- Born: December 26, 1925 New York City, U.S.
- Died: January 10, 2021 (aged 95) New York City, U.S.
- Occupation: Actress
- Years active: 1954–1960
- Spouse: Robert Cordier ​ ​(m. 1962; died 2020)​
- Children: 2

= Betty Lou Holland =

American actress (1926–2021)

Betty Lou Holland (December 26, 1925 – January 10, 2021), also known as Betty Lou Cordier, was an American actress who worked on stage, in television, and in film during the decades of the 1940s, 1950s, and early 1960s. She was best known for her work on Broadway and as a lead in a 1960 television adaptation of The Devil and Daniel Webster.

== Biography ==
Betty Lou Holland was born in New York City on December 26, 1925. She began acting on the stage in the 1940s and appeared on Broadway, in Call Me Mister, Annie Get Your Gun, and The Devil's Disciple.

In The Member of the Wedding, the actress was in her 20s when she played a 12 year old.

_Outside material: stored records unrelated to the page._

(** *** Closed forms of the diagnosis and of the improvements *)

Definition improvements_needed_of (a : PromptAnalysis) : list string :=
  (if (PyStr.llen (key_entities a) <? 2)%Z
   then ["Add more specific details and context"] else [])
  ++ (if truthy (output_requirements a)
      then [] else ["Specify desired output format"])
  ++ (if String.eqb (context_level a) "Low"
      then ["Provide more context and background"] else [])
  ++ (if ((7 <? complexity_score a)%Z && negb (truthy (constraints a)))%bool
      then ["Break down into steps or add constraints"] else []).

Definition strengths_of (a : PromptAnalysis) : list string :=
  (if String.eqb (context_level a) "High"
   then ["Good context provided"] else [])
  ++ (if truthy (constraints a) then ["Clear constraints specified"] else [])
  ++ (if truthy (output_requirements a)
      then ["Output requirements defined"] else []).

Definition improvements_of (a : PromptAnalysis) : list string :=
  (if truthy (clarity_issues a)
   then ["Fixed " +++ PyStr.of_nat (List.length (clarity_issues a))
           +++ " clarity issues"]
   else [])
  ++ (if (PyStr.llen (key_entities a) <? 2)%Z
      then ["Enhanced specificity and detail"] else [])
  ++ (if truthy (output_requirements a)
      then [] else ["Added clear output specifications"])
  ++ (if String.eqb (context_level a) "Low"
      then ["Layered additional context"] else [])
  ++ ["Optimized for " +++ TaskType_value (task_type a) +++ " tasks"].

(** The mode [optimize] works in, given its mode argument. *)
Definition effective_mode (self : LyraOptimizer) (prompt mode : string)
  : Mode :=
  if String.eqb mode "auto" then _auto_detect_mode self prompt
  else _parse_mode self mode.

(** The test [_extract_entities] makes on a word of the prompt. *)
Definition is_capitalized (w : string) : bool :=
  match w with
  | EmptyString => false
  | String c _ =>
      (PyStr.isupper c && negb (mem (PyStr.lower w) entity_stopwords))%bool
  end.

(** The first of the words that [s] starts with. *)
Fixpoint first_word (ws : list string) (s : string) : option string :=
  match ws with
  | [] => None
  | w :: ws' => if PyStr.startswith w s then Some w else first_word ws' s
  end.


(** [a] occurs in [s] as a contiguous piece. *)
Definition occurs_in (a s : string) : Prop :=
  exists l r, s = l +++ a +++ r.

(** No whitespace at either end. *)
Definition trimmed (s : string) : Prop := PyStr.strip s = s.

She continued to act on stage through the 1950s, playing a leading role in Six Characters in Search of an Author, and the George Bernard Shaw play, The Devil's Disciple.

Holland acted in television programs in the 1950s. Holland was one of the principal roles of the NBC television adaptation of The Devil and Daniel Webster.

Holland played in the NBC-television special, Johnny Belinda in 1958. She also appeared in a TV version of Daphne Du Maurier's The Birds on the CBS series Danger on May 31, 1955. In 1958 she portrayed a secretary recovering from mental illness in the TV drama series Decoy.

She was in only two motion pictures, playing the role of Mrs. Faulkner, mother of Kim Stanley's character, in The Goddess (1958) and playing Roz Moreland in The Man in the Net (1959).

In The Goddess, Holland recalled that the religious conversion scene, which was long, was applauded by the Hollywood crew, not for the acting, but because all actors had remembered their lines.

== Personal life ==
She married Robert Cordier, a Belgian-Franco-American director and poet, in January 1962 in New York. They had two children, Cecilia Cordier and Horace Cordier. Robert Cordier died in Paris in April 2020, from complications of COVID-19. Betty Lou Cordier survived a COVID-19 infection, but died some months later in New York City on January 10, 2021, at the age of 95.